Records drawn from a dataset:
(** * Continuous double auction engine: order books, matching, reconciliation

    Shallow embedding of [src/services/auction_engine.py] (class
    [AuctionEngine], dataclass [OrderBookEntry]) together with the parts of
    the Python runtime it leans on: [heapq.heappush] / [heapq.heappop]
    (CPython [Lib/heapq.py]), dictionary and list indexing with their
    [KeyError] / [IndexError], and the [query_intents] filter of
    [src/services/indexer.py].

    Python integers are unbounded, so prices, quantities and timestamps are
    [Z]; list positions are [nat].  The two book dictionaries are
    [gmap string (list OrderBookEntry)]; every heap is the Python list it is
    in the source, read and written by position. *)

From Stdlib Require Import ZArith Lia Ascii String.
From stdpp Require Import base decidable option list sorting strings gmap.
From Equations Require Import Equations.

Local Open Scope Z_scope.

(** ** Exceptions and results *)

(** The Python exceptions the code can meet.  [NotAnInt] is not one of
    them: it marks a JSON price or quantity that is not an integer, which
    the [int] annotations of the dataclass exclude (see [json_int]). *)
Inductive exn : Type :=
| IndexError
| KeyError
| AttributeError
| JSONDecodeError
| ValueError
| TimeExhausted
| ConnectionError
| NotAnInt.

Inductive res (A : Type) : Type :=
| Ok (a : A)
| Raise (e : exn).
Arguments Ok {A} a.
Arguments Raise {A} e.

Definition res_bind {A B} (m : res A) (k : A → res B) : res B :=
  match m with
  | Ok a => k a
  | Raise e => Raise e
  end.

(** ** [heapq] on Python lists *)

Module Heapq.
Section Heapq.
Context {A : Type}.
(** [lt x y] is Python's [x < y], i.e. [x.__lt__(y)]. *)
Variable lt : A → A → bool.

(** [heap[i]] as an expression. *)
Definition getitem (heap : list A) (i : nat) : res A :=
  match heap !! i with
  | Some x => Ok x
  | None => Raise IndexError
  end.

(** [heap[i] = x] as a statement. *)
Definition setitem (heap : list A) (i : nat) (x : A) : res (list A) :=
  if decide (i < length heap)%nat then Ok (<[i:=x]> heap) else Raise IndexError.

(** The [while pos > startpos] loop of [_siftdown], followed by the final
    [heap[pos] = newitem]. *)
Equations? siftdown_loop (newitem : A) (startpos : nat) (heap : list A) (pos : nat)
  : res (list A) by wf pos Nat.lt :=
  siftdown_loop newitem startpos heap pos with decide (startpos < pos)%nat => {
    | left _ =>
        match getitem heap (Nat.shiftr (pos - 1) 1) with
        | Raise e => Raise e
        | Ok parent =>
            if lt newitem parent then
              match setitem heap pos parent with
              | Raise e => Raise e
              | Ok heap' => siftdown_loop newitem startpos heap' (Nat.shiftr (pos - 1) 1)
              end
            else setitem heap pos newitem
        end
    | right _ => setitem heap pos newitem }.
Proof.
  change (Nat.shiftr (pos - 1) 1) with (Nat.div2 (pos - 1)).
  rewrite Nat.div2_div.
  assert (((pos - 1) / 2) * 2 <= pos - 1)%nat; [|lia].
  rewrite Nat.mul_comm. apply Nat.Div0.mul_div_le.
Qed.

Definition _siftdown (heap : list A) (startpos pos : nat) : res (list A) :=
  res_bind (getitem heap pos) (λ newitem, siftdown_loop newitem startpos heap pos).

(** The two lines of [_siftup] that set [childpos] to the index of the
    smaller child: [rightpos = childpos + 1] and the conditional
    [childpos = rightpos]. *)
Definition smaller_child (heap : list A) (childpos endpos : nat) : res nat :=
  let rightpos := (childpos + 1)%nat in
  if decide (rightpos < endpos)%nat then
    match getitem heap childpos with
    | Raise e => Raise e
    | Ok c =>
        match getitem heap rightpos with
        | Raise e => Raise e
        | Ok r => Ok (if negb (lt c r) then rightpos else childpos)
        end
    end
  else Ok childpos.

Definition inspect {B} (b : B) : {b' | b = b'} := exist _ b eq_refl.

(** The [while childpos < endpos] loop of [_siftup].  It returns the list
    and the leaf position [pos] at which the loop stops. *)
Equations? siftup_loop (endpos : nat) (heap : list A) (pos : nat)
  : res (list A * nat) by wf (endpos - pos)%nat Nat.lt :=
  siftup_loop endpos heap pos with decide (2 * pos + 1 < endpos)%nat => {
    | left _ with inspect (smaller_child heap (2 * pos + 1) endpos) => {
        | exist _ (Raise e) _ => Raise e
        | exist _ (Ok childpos) Hc =>
            match getitem heap childpos with
            | Raise e => Raise e
            | Ok child =>
                match setitem heap pos child with
                | Raise e => Raise e
                | Ok heap' => siftup_loop endpos heap' childpos
                end
            end }
    | right _ => Ok (heap, pos) }.
Proof.
  assert (2 * pos + 1 <= childpos)%nat; [|lia].
  unfold smaller_child in Hc.
  destruct (decide _); [|by inversion Hc].
  destruct (getitem heap _); [|done].
  destruct (getitem heap _); [|done].
  destruct (negb _); inversion Hc; lia.
Qed.

(** [_siftup(heap, pos)]. *)
Definition _siftup (heap : list A) (pos : nat) : res (list A) :=
  let endpos := length heap in
  let startpos := pos in
  res_bind (getitem heap pos) (λ newitem,
  res_bind (siftup_loop endpos heap pos) (λ '(heap1, pos1),
  res_bind (setitem heap1 pos1 newitem) (λ heap2,
  _siftdown heap2 startpos pos1))).

(** [heappush(heap, item)]: [heap.append(item)] then [_siftdown]. *)
Definition heappush (heap : list A) (item : A) : res (list A) :=
  let heap1 := heap ++ [item] in
  _siftdown heap1 0 (length heap1 - 1).

(** [heappop(heap)]: [heap.pop()] raises [IndexError] on the empty list. *)
Definition heappop (heap : list A) : res (A * list A) :=
  match last heap with
  | None => Raise IndexError
  | Some lastelt =>
      let heap1 := removelast heap in
      match heap1 with
      | [] => Ok (lastelt, heap1)
      | _ :: _ =>
          res_bind (getitem heap1 0) (λ returnitem,
          res_bind (setitem heap1 0 lastelt) (λ heap2,
          res_bind (_siftup heap2 0) (λ heap3,
          Ok (returnitem, heap3))))
      end
  end.
End Heapq.
End Heapq.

◆ Work instruction: Only the lines above starting at the line that holds "destruct (negb _); inversion Hc; lia." and ending at the line that holds "(** [heappush(heap, item)]: [heap.append(item)]" are to be repeated, exactly and in full.

◆ Problem solution:
  destruct (negb _); inversion Hc; lia.
Qed.

(** [_siftup(heap, pos)]. *)
Definition _siftup (heap : list A) (pos : nat) : res (list A) :=
  let endpos := length heap in
  let startpos := pos in
  res_bind (getitem heap pos) (λ newitem,
  res_bind (siftup_loop endpos heap pos) (λ '(heap1, pos1),
  res_bind (setitem heap1 pos1 newitem) (λ heap2,
  _siftdown heap2 startpos pos1))).

(** [heappush(heap, item)]: [heap.append(item)] then [_siftdown]. *)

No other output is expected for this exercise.